Investing.com - The dollar rose to two week highs against the weaker yen on Thursday after a report showed that U.S. initial jobless claims rose last week, but the underlying trend indicated improving labor market conditions.
USD/JPY was up 0.74% to 107.93, not far from session highs of 108.02, the most since October 10.
The dollar was boosted after the Department of Labor reported that the number of Americans filing for initial jobless benefits in the week ending October 18 increased by 17,000 to a seasonally adjusted 283,000 from an upwardly revised 266,000 in the previous week.

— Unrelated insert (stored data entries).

Lemma commit_all_run todo cs alive s r s' :
  targets_sidecars todo -> targets_sidecars alive -> NoDup (destination <$> todo) -> NoDup (temporary <$> todo) ->
  Forall2 (staged_as (tree s)) todo cs -> commit_all todo alive s = (r, s') ->
  (forall q, sidecar q -> q ∉ destination <$> todo -> tree s' !! q = tree s !! q)
  /\ match r with
     | Ok () => Forall2 (fun f c => tree s' !! destination f = Some (File c)) todo cs
     | Err _ => forall f, last todo = Some f -> tree s' !! destination f = tree s !! destination f
     end.
Proof.
  intros Ht Ha Hd Hn Hc. revert alive s Ha Hc. induction todo as [|f todo IH] in cs, Ht, Hd, Hn |- *; intros alive s Ha Hc H.
  { apply Forall2_nil_inv_l in Hc as ->. injection H as <- <-. split; [by intros | constructor]. }
  apply Forall2_cons_inv_l in Hc as (c & cs' & Hf & Hc & ->).
  apply list.Forall_cons in Ht as [[Hfd Hft] Ht]. cbn [fmap list_fmap] in Hd, Hn.
  apply NoDup_cons in Hd as [Hfd' Hd], Hn as [Hft' Hn]. cbn [commit_all] in H.
  assert (targets_sidecars (filter (fun g => g <> f) alive)) as Ha'.
  { apply list.Forall_forall. intros g [_ Hg]%list_elem_of_filter. by eapply targets_in. }
  rewrite bind_run in H. unfold on_error in H. destruct (commit f s) as [[[]|e] s1] eqn:Hcm.
  - apply (commit_ok_run _ _ _ _ Hf) in Hcm.
    assert (Forall2 (staged_as (tree s1)) todo cs') as Hc1.
    { eapply Forall2_impl_in; [exact Hc|]. intros g d Hg Hgd. unfold staged_as in *.
      rewrite Hcm, lookup_insert_ne, lookup_delete_ne; [done|..].
      - intros Heq. apply Hft'. rewrite Heq. by apply list_elem_of_fmap_2.
      - intros Heq. destruct (targets_in _ _ Ht Hg) as [_ Hgt]. by rewrite <- Heq in Hgt. }
    destruct (IH cs' Ht Hd Hn _ s1 Ha' Hc1 H) as [Hk Hr]. split.
    + intros q Hq Hnq. cbn [fmap list_fmap] in Hnq. apply not_elem_of_cons in Hnq as [Hqf Hqt].
      rewrite Hk, Hcm, lookup_insert_ne, lookup_delete_ne by congruence. done.
    + destruct r as [[]|e].
      * constructor; [|exact Hr]. rewrite Hk, Hcm, lookup_insert_eq by done. done.
      * intros g Hg. destruct todo as [|h todo]; [by cbn in H|].
        change (last (h :: todo) = Some g) in Hg. rewrite Hr by exact Hg.
        apply last_Some_elem_of in Hg. rewrite Hcm, lookup_insert_ne, lookup_delete_ne; [done|..].
        -- intros Heq. destruct (targets_in _ _ Ht Hg) as [Hgd _]. by rewrite Heq in Hft.
        -- intros Heq. apply Hfd'. rewrite Heq. by apply list_elem_of_fmap_2.
  - injection H as <- <-. cbn. pose proof (keeps_drop_all _ (keeps_temporaries _ Ha')) as Hk.
    split; [intros q Hq _; rewrite Hk by done; by eapply commit_err_run|].
    intros g Hg. assert (sidecar (destination g)).
    { apply last_Some_elem_of, elem_of_cons in Hg as [->|Hg]; [done|]. by apply (targets_in _ _ Ht Hg). }
    rewrite Hk by done. by eapply commit_err_run.
Qed.

(** ** Staging as a whole *)

Lemma keeps_stage_all pid ids files alive :
  Forall (fun x => sidecar x.1) files -> targets_sidecars alive -> keeps sidecar (stage_all pid ids files alive).
Proof.
  revert ids alive. induction files as [|[dest contents] files IH]; intros ids alive Hf Ha; cbn [stage_all]; [auto with files|].
  apply list.Forall_cons in Hf as [Hd Hf]. cbn in Hd.
  intros s q Hq. rewrite bind_run. pose proof (keeps_stage pid (hd [] ids) dest) as Hst.
  assert (keeps sidecar (on_error (drop_all alive) (c ← lift contents; stage pid (hd [] ids) dest c))) as Hk.
  { apply keeps_on_error; [by apply keeps_drop_all, keeps_temporaries|]. apply keeps_bind; auto with files. }
  specialize (Hk s q Hq). destruct (on_error _ _ s) as [[f|e] s1] eqn:Ho; cbn in *; [|done].
  rewrite IH; [done|done| |done]. constructor; [|done].
  apply on_error_ok_run in Ho. rewrite bind_run, lift_run in Ho. destruct contents as [c|]; [|done].
  apply stage_run in Ho as (id & -> & _). cbn. eauto using temporary_fresh.
Qed.

Lemma stage_all_run pid ids files alive cs0 s staged s' :
  stage_all pid ids files alive s = (Ok staged, s') ->
  Forall2 (staged_as (tree s)) alive cs0 -> NoDup (temporary <$> alive) ->
  Forall (fun x => sidecar x.1) files -> targets_sidecars alive ->
  exists cs, files.*2 = Ok <$> cs /\ Forall2 (staged_as (tree s')) staged (reverse cs ++ cs0)
    /\ NoDup (temporary <$> staged) /\ targets_sidecars staged
    /\ destination <$> staged = reverse files.*1 ++ (destination <$> alive).
Proof.
  revert ids alive cs0 s. induction files as [|[dest contents] files IH]; intros ids alive cs0 s H Hs Hn Hf Ha; cbn [stage_all] in H.
  { injection H as <- <-. exists []. cbn. auto. }
  apply list.Forall_cons in Hf as [Hd Hf]. cbn in Hd.
  apply bind_ok_run in H as (f & s1 & H1 & H). rewrite on_error_ok_run, bind_run, lift_run in H1.
  destruct contents as [c|]; [|done]. pose proof H1 as Hst. apply stage_run in H1 as (id & Hfe & Hfn & Ht).
  assert (Forall2 (staged_as (tree s1)) alive cs0) as Hs1.
  { eapply Forall2_impl_in; [exact Hs|]. intros g d _ Hg. unfold staged_as in *.
    rewrite Ht, lookup_insert_ne; [done|]. intros Heq. congruence. }
  assert (temporary f ∉ temporary <$> alive) as Hnf.
  { intros (g & Hg & Hin)%list_elem_of_fmap. apply list_elem_of_lookup in Hin as [k Hk].
    destruct (Forall2_lookup_l _ _ _ _ _ Hs Hk) as (d & _ & Hgd). unfold staged_as in Hgd. congruence. }
  apply (IH _ _ (c :: cs0)) in H as (cs & H2 & H3 & H4 & H5 & H6).
  - exists (c :: cs). cbn [fmap list_fmap]. rewrite !reverse_cons, <- !(assoc_L (++)). split; [by f_equal|].
    rewrite H6, Hfe. auto.
  - constructor; [|done]. unfold staged_as. by rewrite Ht, lookup_insert_eq.
  - cbn [fmap list_fmap]. by constructor.
  - done.
  - constructor; [|done]. subst f. cbn. eauto using temporary_fresh.
Qed.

Economists had expected jobless claims to rise by 16,000 to 282,000.
The four-week average fell to 281,000, the lowest since May 2000, while continuing claims, which counts people receiving benefit for at least the second month in a row, also hit a 14-year low, of 2.35 million.
Market sentiment was also boosted as upbeat corporate earnings reports sent Wall Street higher at the open and soothed investor jitters over slowing global economic growth.
Fears that a slowdown in global growth could act as a drag on the U.S. economy have prompted investors to reassess expectations on how soon the Federal Reserve will raise interest rates after its stimulus program winds up later this month.
The yen was also lower against the euro, with EUR/JPY advancing 0.76% to 136.55.
The single currency found support after data earlier Thursday showed that the euro zone saw a marginal uptick in business activity in October.
Research group Markit said its preliminary euro zone manufacturing purchasing managers’ index ticked up to 50.7 this month from a final reading of 50.3 in September. Analysts had expected the index to slide to 49.9.
The region’s services PMI held steady at 52.4, slightly above expectations of 52.0.
Germany’s manufacturing PMI rebounded to 51.8 from 49.9 in September, showing a return to growth.